I tried these different attitudes, I experimented with how they would make me feel, how they would organize what I am feeling and what the fallout would be and I am not satisfied. To label something bittersweet is too simple; it ignores both the bitter and the sweet by simply appointing the term ‘bittersweet’ to the feelings and assumes that they sort of cancel each other out, in a way. This isn’t fair to the intense bitter and the incredible sweet, both of which deserve to be sorted and acknowledged. While I am incredibly grateful for my time here—grateful for this unique experience which was provided me by the unending support of people I could never repay for what they have given me—letting gratefulness just overrule sadness ignores the issue again. And confidence certainly could describe the way I feel about my decision to come here and my understanding that this good thing is coming to an end while many other great things are just beginning, this still seems like an arrogant way to conveniently dismiss the great sadness which finds me as I finish this leg of my journey.

I tried on all these different attitudes as I described my sentiments to others about this transition and simply found myself frustrated with their inability to represent and appreciate everything that is rushing through my spinning head. Even as I confidently explained these attitudes and how they nicely package my mood, that creeping feeling in the pit of my stomach signaling something much more vested surged.

Maybe when I meet transitions it isn’t about a certain attitude or compartmentalization of moods/feelings/thoughts. I came to New Zealand eager to understand what was for me here and found none of what I expected while at the same time finding something more than expectations could have predicted. I came seeking serene landscape, a break from the ‘real world,’ adventure and excitement. What I found was people, relationships, adventure, excitement, serene landscape, the ‘real world,’—an adventure which can’t be broken down into bullet points of what I have learned and an experience which impacts cannot be easily identified or categorized. I have collided with an opportunity in a way that is certain to leave a mark, and I see it as a beautiful collision.

Leaving this place saddens me. It is not so much the physical location, though I will miss all that this incredible island has to offer, but it is this time, these people, this leg of the journey and the things that I have been afforded to learn by all of that.

In the midst of the deep sadness and slight fear that characterizes my feelings as I depart in a couple of hours are anxious feelings of excitement to be home. Excitement for the wedding of Bryce and Kate, excitement to see the friends I have held so close to my heart and that I have missed for five months, excitement to celebrate five months of incredible distance in my relationship with Brianne and discovering what two months in the same place can be like, and to return to the place which has always defined the word ‘home’ uniquely to me.

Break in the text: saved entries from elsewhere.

(* ===== verification/VisitedSet.v ===== *)
(** * What the traversal relies on of the visited set

    The interface between [ReferenceChainTraverser] and the table it tracks visited
    objects with: the operations the traverser calls, and their laws over the finite map
    from visited addresses to class identifiers.  [vs_inv f v] says that [v] is usable
    after at most [f] insertions that a recovered fault or an exception interrupted.
    [VisitedObjectSet] is the implementation. *)
From stdpp Require Import base gmap list.
From S2P Require Import Prelude VisitedObjectSet.

Class VisitedSet (V : Type) := {
  vs_TryInsert : V -> Z -> option (V * InsertResult * Z);
  vs_TryInsert_interrupted : nat -> V -> Z -> option V;
  vs_entry : V -> Z -> option Z;                 (* reading [slot->classID] *)
  vs_store : V -> Z -> Z -> option V;            (* writing [slot->classID] *)
  vs_MarkVisitedAndStore : V -> Z -> Z -> option V;
  vs_MarkPossiblyInconsistent : V -> V;
  vs_Clear : V -> option V;
  vs_contents : V -> gmap Z Z;
  vs_inv : Z -> V -> Prop;
  vs_insert_law f v a :
    0 <= f <= 16 -> vs_inv f v -> a <> 0 -> Z.of_nat (size (vs_contents v)) < MaxEntries ->
    exists v' r i, vs_TryInsert v a = Some (v', r, i) /\ vs_inv f v' /\
      match vs_contents v !! a with
      | Some c => r = AlreadyPresent /\ vs_contents v' = vs_contents v /\ vs_entry v' i = Some c
      | None => r = Inserted /\ vs_contents v' = <[a := 0]> (vs_contents v) /\
          forall c, exists v'', vs_store v' i c = Some v'' /\ vs_inv f v'' /\
            vs_contents v'' = <[a := c]> (vs_contents v)
      end;
  vs_interrupted_law f v a n :
    0 <= f < 16 -> vs_inv f v -> a <> 0 -> Z.of_nat (size (vs_contents v)) < MaxEntries ->
    exists v', vs_TryInsert_interrupted n v a = Some v' /\
      vs_inv (f + 1) (vs_MarkPossiblyInconsistent v') /\
      (vs_contents v' = vs_contents v \/ exists c, vs_contents v' = <[a := c]> (vs_contents v));
  vs_mark_store_law f v a c :
    0 <= f <= 16 -> vs_inv f v -> a <> 0 -> Z.of_nat (size (vs_contents v)) < MaxEntries ->
    exists v', vs_MarkVisitedAndStore v a c = Some v' /\ vs_inv f v' /\
      vs_contents v' = <[a := c]> (vs_contents v);
  vs_clear_law f v :
    vs_inv f v -> exists v', vs_Clear v = Some v' /\ vs_inv 0 v' /\ vs_contents v' = ∅;
  vs_inconsistent_law f v : vs_inv f v -> vs_inv f (vs_MarkPossiblyInconsistent v);
  vs_inconsistent_contents v : vs_contents (vs_MarkPossiblyInconsistent v) = vs_contents v;
  vs_mono_law f f' v : f <= f' -> vs_inv f v -> vs_inv f' v
}.

Lemma wf_inconsistent f s : wf f s -> wf f (MarkPossiblyInconsistent s).
Proof. intros []. split; auto. done. Qed.

Lemma count_lt_max f s : wf f s -> Z.of_nat (size (contents s)) < MaxEntries -> _count s < MaxEntries.
Proof. intros Hwf. rewrite (contents_size f s Hwf). pose proof (wf_count _ _ Hwf). lia. Qed.

Lemma TryInsert_law f v a :
  0 <= f <= 16 -> wf f v -> a <> 0 -> Z.of_nat (size (contents v)) < MaxEntries ->
  exists v' r i, TryInsert v a = Some (v', r, i) /\ wf f v' /\
    match contents v !! a with
    | Some c => r = AlreadyPresent /\ contents v' = contents v /\
                classID <$> zget (_entries v') i = Some c
    | None => r = Inserted /\ contents v' = <[a := 0]> (contents v) /\
        forall c, exists v'', write_slot v' i c = Some v'' /\ wf f v'' /\
          contents v'' = <[a := c]> (contents v)
    end.
Proof.
  intros Hf Hwf Ha Hm. pose proof (count_lt_max _ _ Hwf Hm) as Hc.
  destruct (TryInsert_ok f v a Hf Hwf Ha Hc) as (v' & r & i & HT & Hwf' & _ & Hi & H).
  exists v', r, i. split; [done|]. split; [done|]. destruct (contents v !! a) as [c|].
  - destruct H as (-> & -> & _ & ->). done.
  - destruct H as (-> & HE & _ & _). do 2 (split; [done|]). intros c.
    destruct (write_slot_ok f v' a i c 0 Hwf') as (v'' & ? & ? & _ & _ & HE'); auto.
    { rewrite HE. apply lookup_insert_eq. }
    exists v''. rewrite HE', HE, insert_insert_eq. done.
Qed.

#[export] Instance VisitedObjectSet_VisitedSet : VisitedSet VisitedObjectSet.
Proof.
  refine {|
    vs_TryInsert := TryInsert;
    vs_TryInsert_interrupted := TryInsert_interrupted;
    vs_entry v i := classID <$> zget (_entries v) i;
    vs_store := write_slot;
    vs_MarkVisitedAndStore := MarkVisitedAndStore;
    vs_MarkPossiblyInconsistent := MarkPossiblyInconsistent;
    vs_Clear := Clear;
    vs_contents := contents;
    vs_inv := wf;
    vs_insert_law := TryInsert_law;
    vs_inconsistent_law := wf_inconsistent;
    vs_mono_law := wf_mono |}.
  - intros f v a n Hf Hwf Ha Hm.
    destruct (TryInsert_interrupted_ok f v a n Hf Hwf Ha (count_lt_max _ _ Hwf Hm)) as (v' & ?). eauto.
  - intros f v a c Hf Hwf Ha Hm.
    destruct (MarkVisitedAndStore_ok f v a c Hf Hwf Ha (count_lt_max _ _ Hwf Hm))
      as (v' & ? & ? & _ & _ & ?). eauto.
  - intros f v Hwf. destruct (Clear_ok f v Hwf) as (v' & ? & ? & ? & _). eauto.
  - done.
Defined.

I sit in the waiting room of an incredible transition from an indescribably awesome chapter of life and another that I look forward to with eager anticipation. Though feelings and sentiments are mixed, though my head is spinning from trying to reflect on these last five months and the result is a small but persistent pain just below my diaphragm, I am struck by the goodness of past, present and future, and surely can appreciate the beauty of transitions…especially this one.

1 comment:

Bryce Perica said...

It's 1:20 am, and my head is floating through all of our friendship up until now. I am amazed and grateful.